Near the end of last year I got a shock at the cost of taking out a birth certificate because I had forgotten about that increase from EC$10 to EC$20. It was with great reluctance that I forked out $80 when I had budgeted for only $40. I did ask the young lady at the Registrar’s Office not to tell me what she was telling me about the extra money being for the raised seal or the stamp or the certification or some other thing that I knew to be there all along. I recently learned that one now has to pay $40 for a birth certificate, certificates of death, marriage and so on but I don’t believe because I have not even heard one murmur. It can’t be true but if it is, I think it should immediately be raised to $50 because clearly Anguillians can pay. But not me because I done living han to mout already.

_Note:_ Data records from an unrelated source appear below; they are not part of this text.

(** One reply arrives at [x]. *)
Lemma x_receives st j p c seg :
  xpre j p c → reply st p seg → p <= slen S →
  _highest_ackno_right (_sender c) <= raw_value ix + (1 + st + CAP) →
  let j' := if fin (header seg) then 1 else j in
  ∃ c', segment_received reads c seg = Ok c' ∧ xst j' p c' ∧ xgoes j j' c c' ∧
    edge (_sender c') =
      (if p =? st + CAP then _next_seqno (_sender c) + 1
       else if _highest_ackno_right (_sender c) <? raw_value ix + (1 + st + CAP)
       then _next_seqno (_sender c) + (CAP - (p - st)) else edge (_sender c)) ∧
    _highest_ackno_right (_sender c') =
      (if p =? st + CAP then _highest_ackno_right (_sender c) else raw_value ix + (1 + st + CAP)) ∧
    _consecutive_retransmissions (_sender c') =
      (if _highest_ackno (_sender c) <? raw_value ix + (1 + p) then 0
       else _consecutive_retransmissions (_sender c)) ∧
    (3 <= slen (ByteStream._buffer (_stream (_sender c))) → p + 3 <= st + CAP →
     _highest_ackno_right (_sender c) < raw_value ix + (1 + st + CAP) →
     ∃ Q, _segments_out c' = _segments_out c ++ Q ∧
       arrives 3 (_next_seqno (_sender c) - 1) j (_next_seqno (_sender c) - 1) Q j' (_next_seqno (_sender c') - 1) 0 ∧
       _next_seqno (_sender c) + 3 <= _next_seqno (_sender c')).
Proof using Hy HS Hread Hroomx.
  intros Hpre (Hrst & Hack & Hackno & Hwin & Hst & Hcar & _) Hp Hhr j'. assert (H := Hpre). destruct H.
  rewrite Z.min_l in Hwin, Hst by lia. pose proof (io_range _ _ _ _ _ xp_recv0) as Hj. rewrite (@slen_nil Z) in Hj.
  destruct (connection_receives reads S [] ix iy Hread Hy ltac:(done) Hroomx c seg 0 j j' (1 + p) (CAP - (p - st)))
    as (r & s & Hr & Hak & Hc & ->); try done; [by apply carries_lands|unfold DEFAULT_CAPACITY in *; unfold_width; lia|lia|].
  pose proof (acked_xst st j p c seg r s j' Hpre Hp Hhr Hst Hr Hak Hc) as Hx1.
  destruct (status_busy _ (x_busy _ _ _ Hx1 Hp)) as (lg & ->).
  eexists. split; [done|]. split; [by apply xst_set_linger|]. assert (H := Hak). destruct H. rewrite (ci_isn _ _ _ _ _ xp_inv0) in *.
  split.
  { split; simpl; [done|congruence|]. eexists. split; [done|]. intros g base Hg.
    apply (answer_arrives g base j c seg r s (1 + p) (CAP - (p - st))); try done; [lia|].
    intros q rest Hq. destruct ak_new as (new & Hq' & Hnew). rewrite xp_drained0, Hq in Hq'. simpl in Hq'. subst new.
    destruct Hnew as (_ & ? & _). lia. }
  replace (raw_value ix + (1 + p) + (CAP - (p - st))) with (raw_value ix + (1 + st + CAP)) in * by lia.
  replace (p =? st + CAP) with (CAP - (p - st) =? 0) by lia. simpl. split; [exact ak_edge|]. split.
  { rewrite ak_right. destruct (_ =? 0); lia. }
  split; [exact ak_consecutive|]. intros Hbuf Hw Hlt. eexists. split; [done|].
  destruct (ak_first xp_drained0 Hbuf ltac:(lia) Hlt) as (q & rest & Hq & Hl). destruct ak_new as (new & Hq' & Hnew).
  rewrite xp_drained0, Hq in Hq'. simpl in Hq'. subst new. destruct Hnew as (_ & _ & ?%contiguous_le).
  assert (3 <= length_in_sequence_space q) as Hl3 by (clear -Hl; unfold length_in_sequence_space; repeat case_match; lia).
  split; [|simpl; lia]. apply (answer_arrives 3 _ j c seg r s (1 + p) (CAP - (p - st))); try done; [lia|].
  intros q' rest' Hq'. rewrite Hq in Hq'. injection Hq' as <- <-. lia.
Qed.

My advice to those of you who are not there yet is to prepare to wash out your milk tins and your sugar jars. Prepare to wash off your dough and feed your children bread-stuffing sandwiches. By now you should have already learned how to water down your dish liquid so that you don’t use that much water rinsing your dishes and you should know how to arrest your white wash cycle to save the water to wash the darker and the dirtier clothes. One of my sons as a child didn’t like to bathe and used to grumble that he didn’t see why he had to bathe when he was just going to get dirty again. Now that the Water Department has found the way to rectify my $20,000 bill, I can afford bathe again but if that Environmental Tax gets passed to the consumer, I’m going to have to bathe in the dark and only God knows how I’m going to find those parts that need washing most. Hard times are here and unless I am the only one on the whole island living hand to mouth, I urge you to be good citizens and pay up any monies you have owing to the government whether by way of unpaid taxes or bills. However, having done that, I want you join me in formulating a loud and clear response that can help our government to hear and understand that the poor can take no more.